Mikael highlighted numerous standards around automatic tank gauging, LPG measurements, hybrid measurements, and overfill protections based on the American Petroleum Institute (API) and other standards bodies.

Tanks require measurements for net volume, net volume draining, density, and overfill safety. Technologies include radar gauge, temperature transmitters, pressure sensors for measurement. The Rosemount 5900S Raptor gauge exceeds the OIML R85:2008 international custody transfer standard.

The tanking gauging system is certified for safety applications up to SIL 3. Mikael described the 2-in1 concept where two independent and continuous radar level measurements in a single radar level device. This has many applications including tanks with only one opening and redundant measurements.

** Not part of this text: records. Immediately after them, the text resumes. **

(** X11: with the strategy that [getCallTreeSummaryStrategy] selects,
    [extractSamplesLikeTable] never meets a table that does not exist, and
    it returns a table whenever the native allocation table (if there is
    one) has its memory addresses; called with ["js-allocations"] on a
    thread without that table, it throws. *)
Theorem extract_with_selected_strategy (thread : Thread) :
  (∀ lastSelected,
     extractSamplesLikeTable' thread (getCallTreeSummaryStrategy thread lastSelected)
     ≠ inl table_does_not_exist)
  ∧ (∀ lastSelected,
       (∀ nativeAllocations,
          th_nativeAllocations thread = Some nativeAllocations →
          hasMemoryAddress nativeAllocations = true) →
       ∃ table,
         extractSamplesLikeTable' thread (getCallTreeSummaryStrategy thread lastSelected)
         = inr table)
  ∧ (th_jsAllocations thread = None →
     extractSamplesLikeTable' thread js_allocations = inl table_does_not_exist).
Proof.
  split_and!.
  - intros lastSelected.
    destruct lastSelected; unfold getCallTreeSummaryStrategy;
      destruct (th_jsAllocations thread) eqn:Ej;
      destruct (th_nativeAllocations thread) as [na|] eqn:En; simpl;
      rewrite ?Ej, ?En, ?andb_false_r; simpl; try done;
      try (destruct (_ && _); simpl; by rewrite ?En);
      try (by destruct (negb (hasMemoryAddress na))).
  - intros lastSelected Hmem.
    destruct lastSelected; unfold getCallTreeSummaryStrategy;
      destruct (th_jsAllocations thread) eqn:Ej;
      destruct (th_nativeAllocations thread) as [na|] eqn:En; simpl;
      rewrite ?Ej, ?En, ?andb_false_r; simpl; eauto;
      try (destruct (_ && _); simpl; rewrite ?En; simpl; by eauto);
      try (rewrite (Hmem na eq_refl); simpl; by eauto).
  - intros Ej. simpl. by rewrite Ej.
Qed.

End Extract_facts.

Lemma extract_with_selected_strategy_witness :
  (∀ nativeAllocations,
     th_nativeAllocations allocationsOnlyThread = Some nativeAllocations →
     (λ _, true) nativeAllocations = true)
  ∧ th_jsAllocations allocationsOnlyThread = None
  ∧ (∃ table,
       extractSamplesLikeTable (λ _, true) id id id id allocationsOnlyThread
         (getCallTreeSummaryStrategy allocationsOnlyThread timing) = inr table)
  ∧ extractSamplesLikeTable (λ _, true) id id id id allocationsOnlyThread js_allocations
    = inl table_does_not_exist.
Proof.
  assert (Hmem : ∀ nativeAllocations,
            th_nativeAllocations allocationsOnlyThread = Some nativeAllocations →
            (λ _ : SamplesLikeTable, true) nativeAllocations = true) by reflexivity.
  destruct (extract_with_selected_strategy (λ _, true) id id id id allocationsOnlyThread)
    as (_ & H2 & H3).
  split; [exact Hmem|]. split; [reflexivity|].
  split; [exact (H2 timing Hmem)|exact (H3 eq_refl)].
Defined.

(** * Call node paths and the implementation filter *)

Lemma filterM_app {A} (f : A → option bool) (l1 l2 : list A) :
  filterM f (l1 ++ l2)
  = r1 ← filterM f l1; r2 ← filterM f l2; Some (r1 ++ r2).
Proof.
  induction l1 as [|x l1 IH]; simpl.
  - by destruct (filterM f l2).
  - destruct (f x) as [b|]; simpl; [|done]. rewrite IH.
    destruct (filterM f l1) as [r1|]; simpl; [|done].
    destruct (filterM f l2) as [r2|]; simpl; [|done]. by destruct b.
Qed.

Lemma filterM_spec {A} (f : A → option bool) (l r : list A) :
  filterM f l = Some r →
  sublist r l ∧ Forall (λ x, f x = Some true) r
  ∧ (length r = length l → r = l).
Proof.
  revert r. induction l as [|x l IH]; intros r; simpl.
  - intros [= <-]. split_and!; [done|constructor|done].
  - destruct (f x) as [b|] eqn:Eb; simpl; [|done].
    destruct (filterM f l) as [r'|]; simpl; [|done]. intros [= <-].
    destruct (IH r' eq_refl) as (Hsub & Hall & Hlen).
    pose proof (sublist_length _ _ Hsub) as Hle.
    destruct b.
    + split_and!; [by constructor|by constructor|].
      simpl. intros Hl. f_equal. apply Hlen. lia.
    + split_and!; [by constructor|done|]. simpl. lia.
Qed.

Lemma filterM_all {A} (f : A → option bool) (l : list A) :
  Forall (λ x, f x = Some true) l → filterM f l = Some l.
Proof.
  induction 1 as [|x l Hx _ IH]; simpl; [done|]. by rewrite Hx, IH.
Qed.

Lemma filterM_id_all {A} (f : A → option bool) (l : list A) :
  filterM f l = Some l → Forall (λ x, f x = Some true) l.
Proof. intros H. by apply filterM_spec in H as (_ & H & _). Qed.

Lemma filterM_filter {A} (f : A → option bool) (l r : list A) :
  filterM f l = Some r → r = filter (λ x, f x = Some true) l.
Proof.
  revert r. induction l as [|x l IH]; intros r; simpl.
  - by intros [= <-].
  - destruct (f x) as [b|] eqn:Eb; simpl; [|done].
    destruct (filterM f l) as [r'|]; simpl; [|done]. intros [= <-].
    rewrite (IH r' eq_refl). destruct b.
    + by rewrite filter_cons_True.
    + by rewrite filter_cons_False by congruence.
Qed.

Lemma filterM_total {A} (f : A → option bool) (l : list A) :
  (∀ x, is_Some (f x)) → is_Some (filterM f l).
Proof.
  intros Hf. induction l as [|x l [r Hr]]; simpl; [by eexists|].
  destruct (Hf x) as [b ->]. simpl. rewrite Hr. simpl. by eexists.
Qed.

(** X12: [filterCallNodePathByImplementation] keeps the funcs of the path
    that match the implementation and no other, in their order: its result
    is the path without the funcs that do not match.  So it is a sublist of
    the path whose funcs all match, filtering the result again changes
    nothing, and the filter ["combined"] returns the path itself.  The
    filters ["combined"] and ["js"] return for every path. *)
Theorem filter_path_by_implementation (thread : Thread) (tables : PathTables)
    (implementation : ImplementationFilter) (path : CallNodePath) :
  filterCallNodePathByImplementation thread tables combined path = Some path
  ∧ is_Some (filterCallNodePathByImplementation thread tables js path)
  ∧ ∀ result,
      filterCallNodePathByImplementation thread tables implementation path = Some result →
      result
      = filter (λ f, FUNC_MATCHES implementation thread tables f = Some true) path
      ∧ sublist result path
      ∧ Forall (λ f, FUNC_MATCHES implementation thread tables f = Some true) result
      ∧ filterCallNodePathByImplementation thread tables implementation result
        = Some result.
Proof.
  split_and!.
  - apply filterM_all. by apply Forall_forall.
  - apply filterM_total. intros f. by eexists.
  - intros result Hr. pose proof (filterM_filter _ _ _ Hr) as Hfilter.
    apply filterM_spec in Hr as (Hsub & Hall & _).
    split_and!; [done|done|done|]. by apply filterM_all.
Qed.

Improvements have been made overtime from multiple wires into the device for level, temperature, etc. to a single pair of wires and digital communications.

Mikael gave guidance where the tank gauging and other measurement should be installed. One example is for fixed roofs, the guided wave radar measurement should be near the wall, since often their is flex towards the middle of tank roof. The accuracy of the measurement is impacted by the flex in the roof.

Wireless tank radar measurement devices are ideal for tank farms. Because they site on the roof tops of tanks they have clear communications paths to each other to establish a robust, multi-path IEC 62591 wireless network.